In the wake of Hurricane Sandy, a report out of IDC Financial Insights alleges that some of the most prominent Wall Street business continuity plans have not been up to the challenge. For example, the New York Stock Exchange has a contingency plan to run as an electronic-only exchange in the even of such a disaster, but didn't follow the plan because of fears of running the environment with no hands-on human intervention.
ComputerWorld's Lucas Mearian reports that the consultancy argues that "not only has Sandy exposed the susceptibility of the contingency plans devised by major market players (exposing a lack of foresight concerning the potential impact of a hurricane that can simultaneously hit the [New York-Connecticut-New Jersey] area), but it has also given insight into [financial market regulators'] apparent inability to monitor electronic markets."
The NYSE Euronext stock exchange's business continuity plan would have allowed it to stay open as an electronic-only operation using its Archipelago (Arca) Exchange communications network. While NYSE's data centers stayed online through the storm and its aftermath, the shutdown decision was made because the exchange had never operated before in an electronic-only capacity.
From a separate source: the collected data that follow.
(** * Verification of the vocabulary trainer core (script.js)

    A shallow embedding of the conjugation engine ([getVerbForms]), the level
    classifier ([determineLevel]), the word bank and the spaced-repetition
    progress model ([updateProgress], [getWordsForReview]) of script.js,
    together with the properties of these functions.

    Modelling conventions.
    - A JavaScript string is a [string]: a sequence of code units below
      U+0100.  On these [toLowerCase] maps A-Z and the capital letters
      U+00C0 to U+00DE (the multiplication sign U+00D7 apart) to the letter
      32 places further, leaves every other code unit alone and keeps the
      length; code units from U+0100 on are outside the development.
    - A stored number is read back through JSON: a record property that
      holds a number is a [value], a number or [null].
    - A JavaScript number is an IEEE 754 binary64 value, a [spec_float] with
      precision 53 and maximal exponent 1024, and every arithmetic operation
      of the source is the correctly rounded operation on binary64.
    - A plain JavaScript object used as a table is an association list of its
      own properties in insertion order; reading a property falls back on
      the properties every plain object inherits from Object.prototype. *)

From Stdlib Require Import ZArith List String Ascii Bool Lia Arith.
From Stdlib Require Import Floats.SpecFloat.
Import ListNotations.
(** [_build_gitingest_command] *)
Definition _build_gitingest_command (repo_name output_file profile : string) : M (list string) :=
  let! w := get in
  match assoc repo_name (repositories (w_config w)) with
  | None => raise KeyError
  | Some repo_config =>
      let! excl := _get_exclusions repo_name profile in
      let cmd := ["gitingest"; source repo_config; "-o"; output_file] in
      let cmd := match default_max_size (cfg_settings (w_config w)) with
                 | Some n => if n =? 0 then cmd else (cmd ++ ["-s"; Py.str_int n])%list
                 | None => cmd
                 end in
      ret (fold_left (fun c exclusion => (c ++ ["-e"; exclusion])%list) excl cmd)
  end.

(** [_count_tokens] on the file [self.output_dir / name]. *)
Definition char_fallback (name : string) : M (Z * Z) :=
  let! content := read_text name in
  let char_count := Z.of_nat (String.length content) in
  ret (char_count / 4, char_count).

Definition _count_tokens (name : string) : M (Z * Z) :=
  let! w := get in
  let tc := tc_path w in
  let file_path := path_join (out_dir w) name in
  if negb (w_tc_exists w) then
    print ("Warning: Token counter not found at " ++ tc) ;;
    char_fallback name
  else
    catch_cpe
      (let! r := lift (run_checked (run_tc E [tc; file_path] (w_odir w))) in
       let output_parts := Py.split_ws (Py.strip (fst r)) in
       let! token_count :=
         match output_parts with
         | [] => raise ValueError
         | p :: _ => match Py.int_of_token p with
                     | Some z => ret z
                     | None => raise ValueError
                     end
         end in
       let! content := read_text name in
       ret (token_count, Z.of_nat (String.length content)))
      (fun code _ =>
         print ("Error running token counter: " ++ cpe_str [tc; file_path] code) ;;
         char_fallback name).

(** [_get_file_hash] *)
Definition _get_file_hash (name : string) : M string :=
  let! w := get in
  match w_odir w !! name with
  | None => raise FileNotFoundError
  | Some f => ret (md5_hex8 E (fdata f))
  end.

(** [str(e)] in the handler of [_get_github_version]: the message an
    exception carries. Only the exceptions [fetch_release] raises reach
    that handler ([RequestException] and [AttributeError]); the class
    name stands for the others, which never do. *)
Definition exn_str (e : exn) : string :=
  match e with
  | CalledProcessError _ _ => "CalledProcessError"
  | FileNotFoundError => "FileNotFoundError"
  | KeyError => "KeyError"
  | ValueError => "ValueError"
  | IndexError => "IndexError"
  | AttributeError m => m
  | OverflowError => "OverflowError"
  | JSONDecodeError => "JSONDecodeError"
  | UnicodeDecodeError => "UnicodeDecodeError"
  | RequestException m => m
  | SystemExit _ => "SystemExit"
  end.

(** The inner [try] of [_get_github_version]: the request and the
    decoding of the release. *)
Definition fetch_release (api_url : string) : M (option string) :=
  match http_get E api_url with
  | HttpRaise m => raise (RequestException m)
  | HttpResp status body =>
      if status =? 200 then
        match body with
        | inr m => raise (RequestException m)
        | inl (JObj data) =>
            let tag_name := match assoc "tag_name" data with
                            | Some t => t
                            | None => JStr EmptyString
                            end in
            match tag_name with
            | JStr t => ret (Some (if Py.startswith "v" t then Py.drop 1 t else t))
            | v => raise (AttributeError (attr_error (py_type_name v) "startswith"))
            end
        | inl v => raise (AttributeError (attr_error (py_type_name v) "get"))
        end
      else ret None
  end.

(** [_get_github_version] *)
Definition _get_github_version (repo_path : string) : M (option string) :=
  catch_cpe
    (let! r := lift (run_checked (run_git E ["git"; "-C"; repo_path; "config"; "--get"; "remote.origin.url"])) in
     let remote_url := Py.strip (fst r) in
     if Py.contains "github.com" remote_url then
       let remote_url := if Py.endswith ".git" remote_url then Py.drop_end 4 remote_url else remote_url in
       match Py.last_two (Py.split_on "/" remote_url) with
       | owner :: repo :: _ =>
           let api_url := "https://api.github.com/repos/" ++ owner ++ "/" ++ repo ++ "/releases/latest" in
           catch_exception (fetch_release api_url)
             (fun e => print ("Warning: Could not fetch GitHub release: " ++ exn_str e) ;; ret None)
       | _ => raise IndexError
       end
     else ret None)
    (fun _ _ => ret None).

(** [not version] for an [Optional[str]]. *)
Definition falsy (v : option string) : bool :=
  match v with None => true | Some s => String.eqb s EmptyString end.

(** The log entry [_save_ingestion_log] appends. *)
Definition log_entry (repo_name profile file_name : string) (m : ingest_metadata) : json :=
  JObj [("timestamp", JStr (last_updated m));
        ("repository", JStr repo_name);
        ("profile", JStr profile);
        ("file", JStr file_name);
        ("tokens", JInt (token_count m));
        ("characters", JInt (character_count m));
        ("files", JInt (file_count m));
        ("hash", JStr (hash m))].

Definition log_name : string := "ingestion_log.json".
As IDC Financial Insights analyst Marc DeCastro put it in the ComputerWorld interview: "The systems were fine -- it was getting people to run the systems that was the issue, which in of itself is also an issue, as they were unwilling to run without human intervention." DeCastro's report noted that "keeping the market open on a purely electronic basis, with the market having never operated this way even under perfect conditions, would only increase the chance of any minor malfunction to a high-frequency trading algorithm, causing potentially great disruption."